The Light of the World: A Memoir

The first time I made this dish for Ficre he looked with suspicion at the roe. He knew it wasn’t one of the bottom-feeding shellfish his religion forbade eating in his childhood, along with pork, but I’d gotten him over that and onto Team Bacon. His curiosity always won over habit, and he was fascinated by watching the glossy meat turn brown, and the feel of the egg sacs popping in his mouth. It reminded me of the liver I never liked before he made it for me during my fist pregnancy when I craved meat, blood and its necessary iron. He made it with garlic and berbere and olive oil, cooked it in strips that turned crisp, and tossed with lots of parsley.

 

“It’s not easy to die, sweetie,” Ficre used to say to me, when I’d have night terrors and wake in a panic. “I’ve seen people survive, and I know.” I’d always had bad dreams and his words and presence were all that ever calmed me down, It’s not easy to die; life force is actually mighty, and I have life force. It is not indelible, but it can behave like it is. We all die, but we don’t die easily.

 

Though it seemed he slipped away, it could not have been easy. The heart inside of him beat all the beats it was allocated, but in his fifty years, the man lived. Not nearly enough, but not insufficiently. He found his life’s work thrice: as an activist; as a chef; and as a painter. He understood himself as something larger than himself: His mighty, extended family of origin; his beloved native land and its people. He found love and became part of a new extended family, and a new people. He had children and made family, most important of all to him.

 

A statue of Frederick Douglass stands at the quiet Seventy-seventh Street entrance of the New York Historical Society, tall and mighty. He is someone who journeyed to freedom, I think, and I was married to someone who walked to freedom. The culmination of the freedom was love and family. That’s all he did, that’s what he did.

 

I hear my voice to my children, your father walked to freedom.

 

At my father’s eightieth birthday I tell the room that when Ficre and I met, he told me he was not interested in anyone who did not love and honor her parents. He found too much of that in America.

 

In New York I feel joy overwhelming, and this same gratitude, for Ficre brought me here, I am sure of it, as sure as if he whispered in my ear, “Go, Lizzy. You are so much braver than you realize. Take the children and go.”

 

What are the odds, we used to say, what are the odds, that we would end up in the same place and fall in love?

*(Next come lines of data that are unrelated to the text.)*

Lemma firstn_min_add (A : Type) (l : list A) (a b : nat) :
  firstn (Nat.min a (length l)) l
    ++ firstn b (skipn (Nat.min a (length l)) l)
  = firstn (a + b) l.
Proof.
  destruct (Nat.le_ge_cases a (length l)) as [H|H].
  - rewrite Nat.min_l by exact H.
    rewrite <- (firstn_skipn a l) at 3.
    rewrite firstn_app, firstn_firstn.
    rewrite firstn_skipn_length by exact H.
    replace (Nat.min (a + b) a) with a by lia.
    replace (a + b - a) with b by lia. reflexivity.
  - rewrite Nat.min_r by exact H.
    rewrite firstn_all, skipn_all, firstn_nil, app_nil_r.
    rewrite firstn_all2 by lia. reflexivity.
Qed.

Lemma delivered_cons (n : nat) (e : option error) (buf' : list byte)
      (obs : list observation) :
  delivered ((n, e, buf') :: obs)
  = match e with None => firstn n buf' | Some _ => [] end ++ delivered obs.
Proof. reflexivity. Qed.

Lemma delivered_count_cons (n : nat) (e : option error) (buf' : list byte)
      (obs : list observation) :
  delivered_count ((n, e, buf') :: obs)
  = match e with None => n | Some _ => 0 end + delivered_count obs.
Proof. reflexivity. Qed.

Lemma total_capacity_cons (buf : list byte) (bufs : list (list byte)) :
  total_capacity (buf :: bufs) = length buf + total_capacity bufs.
Proof. reflexivity. Qed.

Lemma spec_reads_nil (buf : list byte) (bufs : list (list byte)) :
  spec_reads [] (buf :: bufs) = (0, Some EOF, buf) :: spec_reads [] bufs.
Proof. reflexivity. Qed.

Lemma spec_reads_cons (rem buf : list byte) (bufs : list (list byte)) :
  rem <> [] ->
  spec_reads rem (buf :: bufs)
  = (Nat.min (length buf) (length rem), None,
     firstn (Nat.min (length buf) (length rem)) rem
       ++ skipn (Nat.min (length buf) (length rem)) buf)
      :: spec_reads (skipn (Nat.min (length buf) (length rem)) rem) bufs.
Proof. destruct rem; [congruence | reflexivity]. Qed.

(** The [ok] results of the contract deliver the front of [rem], as far as
    the destinations reach. *)
Lemma delivered_spec_reads (bufs : list (list byte)) :
  forall rem : list byte,
    delivered (spec_reads rem bufs) = firstn (total_capacity bufs) rem.
Proof.
  induction bufs as [|buf bufs IH]; intro rem.
  - reflexivity.
  - rewrite total_capacity_cons. destruct rem as [|b rem'].
    + rewrite spec_reads_nil, delivered_cons, IH, !firstn_nil. reflexivity.
    + set (rem := b :: rem').
      rewrite spec_reads_cons by discriminate.
      rewrite delivered_cons, IH.
      rewrite firstn_app, firstn_firstn, Nat.min_id.
      rewrite firstn_skipn_length by lia.
      rewrite Nat.sub_diag, firstn_0, app_nil_r.
      apply firstn_min_add.
Qed.

Lemma delivered_count_spec_reads (bufs : list (list byte)) :
  forall rem : list byte,
    delivered_count (spec_reads rem bufs)
    = Nat.min (total_capacity bufs) (length rem).
Proof.
  induction bufs as [|buf bufs IH]; intro rem.
  - reflexivity.
  - rewrite total_capacity_cons. destruct rem as [|b rem'].
    + rewrite spec_reads_nil, delivered_count_cons, IH. simpl. lia.
    + set (rem := b :: rem').
      rewrite spec_reads_cons by discriminate.
      rewrite delivered_count_cons, IH, length_skipn. lia.
Qed.

(** Sequential reads on an instance that holds [src] return, follow the
    contract, and leave an instance that holds what is left of [src]. *)
Lemma Reads_holds (bufs : list (list byte)) :
  forall (src : list byte) (ar : arrayReader),
    holds src ar ->
    exists tr ar',
      Reads ar bufs = (tr, Returns (spec_reads src bufs, ar'))
      /\ holds (skipn (total_capacity bufs) src) ar'.
Proof.
  induction bufs as [|buf bufs IH]; intros src ar H.
  - exists [], ar. split; [reflexivity | exact H].
  - destruct (Read_holds src ar buf H) as (tr & ar1 & HR & Hst & Hel).
    rewrite total_capacity_cons.
    destruct src as [|b src'].
    + rewrite deliver_empty in HR by exact Hel.
      destruct (IH [] ar1) as (tr' & ar' & HRs & Hh).
      { rewrite <- Hel. apply streaming_holds. exact Hst. }
      exists (tr ++ tr'), ar'. simpl. rewrite HR, HRs. simpl.
      split; [reflexivity|]. rewrite skipn_nil in *. exact Hh.
    + set (src := b :: src') in *.
      assert (N : elems (remaining ar1) <> [])
        by (rewrite Hel; discriminate).
      destruct (deliver_nonempty ar1 buf N) as (rest & Hd & He & _).
      unfold len in Hd, He. rewrite Hel in Hd, He. rewrite Hd in HR.
      destruct (IH (skipn (Nat.min (length buf) (length src)) src)
                  (set_remaining ar1 rest)) as (tr' & ar' & HRs & Hh).
      { rewrite <- He. apply (streaming_holds (set_remaining ar1 rest)).
        exact Hst. }
      exists (tr ++ tr'), ar'. simpl Reads. rewrite HR, HRs.
      rewrite spec_reads_cons by discriminate.
      split; [reflexivity|].
      rewrite skipn_min_add in Hh. exact Hh.
Qed.

(** An instance that holds nothing answers end-of-data. *)
Lemma Read_holds_nil (ar : arrayReader) (buf : list byte) :
  holds [] ar ->
  exists tr ar', Read ar buf = (tr, Returns (0, Some EOF, buf, ar')).
Proof.
  intro H. destruct (Read_holds [] ar buf H) as (tr & ar1 & HR & _ & Hel).
  rewrite deliver_empty in HR by exact Hel. exists tr, ar1. exact HR.
Qed.

(** ** The pool *)

Lemma idle_New : idle New.
Proof. repeat split. Qed.

(** [Reset] never panics, and leaves an idle instance. *)
Lemma Reset_returns (bufMax : Z) (ar : arrayReader) :
  exists ar',
    Reset bufMax ar = Returns ar' /\ idle ar'
    /\ ((Z.of_nat (cap (remaining ar)) < bufMax)%Z ->
        storage (remaining ar') = storage (remaining ar))
    /\ ((bufMax <= Z.of_nat (cap (remaining ar)))%Z ->
        remaining ar' = SNil).
Proof.
  unfold Reset. cbn [remaining].
  destruct (Z.ltb_spec (Z.of_nat (cap (remaining ar))) bufMax) as [H|H].
  - destruct (slice_to_zero (remaining ar)) as (r & Hr & Hl & Hs).
    rewrite Hr. eexists. split; [reflexivity|].
    split; [|split].
    + unfold idle. simpl. auto.
    + intros _. exact Hs.
    + lia.
  - eexists. split; [reflexivity|].
    split; [|split].
    + unfold idle. simpl. auto.
    + lia.
    + intros _. reflexivity.
Qed.

Lemma pool_ok_nil : pool_ok [].
Proof. constructor. Qed.

Lemma Get_idle (p : pool) :
  pool_ok p -> idle (fst (Get p)) /\ pool_ok (snd (Get p)).
Proof.
  intro H. destruct p as [|ar p]; simpl.
  - split; [exact idle_New | exact H].
  - inversion H; subst. split; assumption.
Qed.

(** [Close] never panics and keeps the pool made of idle instances. *)
Lemma Close_pool_ok (bufMax : Z) (ar : arrayReader) (p : pool) :
  pool_ok p ->
  exists p', Close bufMax ar p = Returns (None, p') /\ pool_ok p'.
Proof.
  intro H. unfold Close.
  destruct (Reset_returns bufMax ar) as (ar' & HR & Hi & _).
  rewrite HR. exists (ar' :: p). split; [reflexivity|].
  constructor; assumption.
Qed.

Once upon a time, halfway around the world, two women were pregnant at the same time in very different places, and their children grew up and found each other. It happens every day.

 

 

 

 

 

Nine

 

 

The last music he listened to at home was Yusef Lateef’s “The Plum Blossom.” It filled our home beginning the Sunday morning after his birthday. Even after he died, there were birthday present ribbons left in the living room. The music was a gift from Marcus, and Ficre played it over and over that sweet Sunday. The sound was delicate and essential, a single pipe note, a blue note, something impending and then sudden, like spring rain. It took its time. And then in came the piano, ever so slightly percussive. The sounds layered and built into a quietly mighty sound. Lateef played varied instruments from different global music traditions, strands of a unified sound. You hear him actually breathe into the bamboo flute and hear his palm on the drum. The music repeated is the warm and human breath in our house that Sunday.

 

For many years Ficre tended a Natal plum bonsai. We bought it in a shop in Portsmouth, New Hampshire, on the way home from a happy trip to Maine. It was a South African variety, which amused us when we happened upon it in New Hampshire. Africa is everywhere, baby, he said, with a smile. It was spiky and flowerless. For two years Ficre nipped and shaped it, watered it, talked to it to coax it into health and bloom. He insisted it live on the kitchen table, in the center of our lives.

 

One morning we came downstairs and the whole first floor was suffused with a rare and lovely smell. The bonsai had burst its first small, waxy pink blossom. It scented our home and bloomed for several weeks. Orchids would die and I’d throw them away, but he’d set them in the basement to patiently wait for a blossom. “Africans are patient, Lizzy,” he’d say, with a chuckle, but he meant it.

 

Ficre’s books: Chinese philosophy, organic gardening, Roman antiquity, Paul Cézanne, Hadrian’s Wall, African alphabets. When I was with him, I felt that there was suddenly enough time: to talk, to read, to think, to sleep, to make love, to drink coffee or tea, to practice yoga, to walk. I think that everyone felt that there was all the time in the world when they were with him.

 

We shared days I can only call divine. I don’t want to fix that last Sunday as the most significant Sunday, though one cannot help but do so. I think of my friend Melvin Dixon—also gone too soon, from AIDS, at forty-two—and his poem “Fingering the Jagged Grains,” a call and response that I took into my body. “What did I do?” I called to my village. The answer came, “You lived, you lived, and the jagged grains, so black and blue, opened like lips about to sing.”

 

 

 

 

 

Ten

 

 

New York friends who loved Ficre come over to welcome us to our new home. We eat and laugh and drink and play music. Afterwards I am so tired that I sleep unguardedly.